The next few weeks are a cause for concern. There are already intermittent times when patients in ambulances wait several hours before being allowed to enter the emergency department. The ambulance team is trying to redirect people who do not have a real emergency to a primary care physician or urgent care center.
“I am very concerned that we will see an increase in the number of hospitalizations and deaths,” considering the large gatherings that occurred during the holidays, said Vohra. “We haven’t really seen a decrease in the increase that we’ve already seen. … There really was no postponement. And so, we’re certainly just waiting and getting ready to see what the next few weeks will bring. ”
Within Fresno County hospitals, officials report that they are still able to adequately supply oxygen through existing infrastructure; they received help from American Ambulance, a company that provides ambulance services in the municipality, which has machines to generate oxygen and refill tanks.
But Vohra said that what is happening in LA is a cautionary tale about how easily infrastructure can be overwhelmed.
“We know – because Los Angeles is going through this – that demand can … overwhelm our ability to meet people’s demands,” said Vohra. Some hospitals are under pressure because of the significant volume of patients, “the inability to find places for them” and limited staff.
Funeral homes in Fresno County are also under pressure.
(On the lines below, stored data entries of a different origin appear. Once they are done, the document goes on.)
(** The four score columns are appended, in the order of their
    assignments. *)
Lemma add_scores_ok :
  add_scores {| columns := cols; rows := R |}
  = Ok (derived cols score_columns
          (λ row, [ Int (role_points cols row); Int (size_points cols row);
                    Int (country_points cols row);
                    Float (the_final_score (role_points cols row)
                             (size_points cols row) (country_points cols row)) ])
          R).
Proof.
  pose proof score_free as Hsf. unfold score_columns in Hsf.
  rewrite !Forall_cons in Hsf. destruct Hsf as (F1 & F2 & F3 & F4 & _).
  destruct weights_lookup as (W1 & W2 & W3).
  rewrite start_derived. unfold add_scores.
  step (derived_getitem_old cols _ _ R rect "Role" has_role).
  step (series_apply_ok assign_role_score
          (λ row, field cols row "Role") (role_points cols) R).
  2:{ eapply Forall_impl; [exact scorable|]. by intros row [? _]. }
  step (derived_setitem cols _ _ R "role_score"
          (λ row, Int (role_points cols row)) F1).
  2:{ apply not_elem_of_nil. }
  cbn [app].
  step (derived_getitem_old cols _ _ R rect "Company Size" has_size).
  step (series_apply_ok assign_company_size_score
          (λ row, field cols row "Company Size") (size_points cols) R).
  2:{ apply Forall_true. done. }
  step (derived_setitem cols _ _ R "company_size_score"
          (λ row, Int (size_points cols row)) F2).
  2:{ compute_done. }
  cbn [app].
  step (derived_getitem_old cols _ _ R rect "Country" has_country).
  step (series_apply_ok assign_country_score
          (λ row, field cols row "Country") (country_points cols) R).
  2:{ eapply Forall_impl; [exact scorable|]. by intros row [_ ?]. }
  step (derived_setitem cols _ _ R "country_score"
          (λ row, Int (country_points cols row)) F3).
  2:{ compute_done. }
  cbn [app].
  step W1. step W2. step W3.
  set (e3 := λ row : list cell,
         [Int (role_points cols row); Int (size_points cols row);
          Int (country_points cols row)]).
  set (E3 := ["role_score"; "company_size_score"; "country_score"]).
  step (derived_getitem_new cols E3 e3 R rect "role_score" 0 F1 eq_refl).
  change (λ row, default NaN (e3 row !! 0%nat))
    with (λ row, Int (role_points cols row)).
  step (series_mul_float_ok (role_points cols) Float64.lit_0_5 R).
  step (derived_getitem_new cols E3 e3 R rect "company_size_score" 1 F2 eq_refl).
  change (λ row, default NaN (e3 row !! 1%nat))
    with (λ row, Int (size_points cols row)).
  step (series_mul_float_ok (size_points cols) Float64.lit_0_3 R).
  step (derived_getitem_new cols E3 e3 R rect "country_score" 2 F3 eq_refl).
  change (λ row, default NaN (e3 row !! 2%nat))
    with (λ row, Int (country_points cols row)).
  step (series_mul_float_ok (country_points cols) Float64.lit_0_2 R).
  step (series_add_ok
          (λ row, Float64.mul (Float64.of_int (role_points cols row)) Float64.lit_0_5)
          (λ row, Float64.mul (Float64.of_int (size_points cols row)) Float64.lit_0_3)
          R).
  step (series_add_ok
          (λ row, Float64.add
                    (Float64.mul (Float64.of_int (role_points cols row)) Float64.lit_0_5)
                    (Float64.mul (Float64.of_int (size_points cols row)) Float64.lit_0_3))
          (λ row, Float64.mul (Float64.of_int (country_points cols row)) Float64.lit_0_2)
          R).
  change (λ x, Float (Float64.add
                 (Float64.add
                    (Float64.mul (Float64.of_int (role_points cols x)) Float64.lit_0_5)
                    (Float64.mul (Float64.of_int (size_points cols x)) Float64.lit_0_3))
                 (Float64.mul (Float64.of_int (country_points cols x)) Float64.lit_0_2)))
    with (λ x, Float (the_final_score (role_points cols x) (size_points cols x)
                                      (country_points cols x))).
  rewrite (derived_setitem cols E3 e3 R "final_score"
             (λ row, Float (the_final_score (role_points cols row)
                              (size_points cols row) (country_points cols row))) F4).
  - reflexivity.
  - compute_done.
Qed.
End AddScores.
Mortuaries had to find ways to maximize storage space for the growing death toll, Vohra said, and mobile refrigeration units were called in to store some bodies.
“This is a mass accident, a mass fatality event that our county is experiencing. And we had to expand the corpse storage areas here in Fresno County beyond normal, ”said Vohra.
Whether the county will have to resort to the use of two refrigerated trailers sent by state officials depends on how quickly funeral homes and mortuaries can process the bodies, Vohra said.
“It will take the entire ecosystem to try to find the best way to work with this really large number of bodies that they need to care for,” said Vohra. “I’m happy that these two trucks are coming and I hope we don’t need them.”
Fresno County had one of the highest per capita mortality rates in the last week of any California municipality in the past seven days, ranked 12th out of 58 counties. Since December 1, 230 COVID-19 deaths have been reported in Fresno County, almost a third of the cumulative total of 711 deaths recorded in the past 10 months.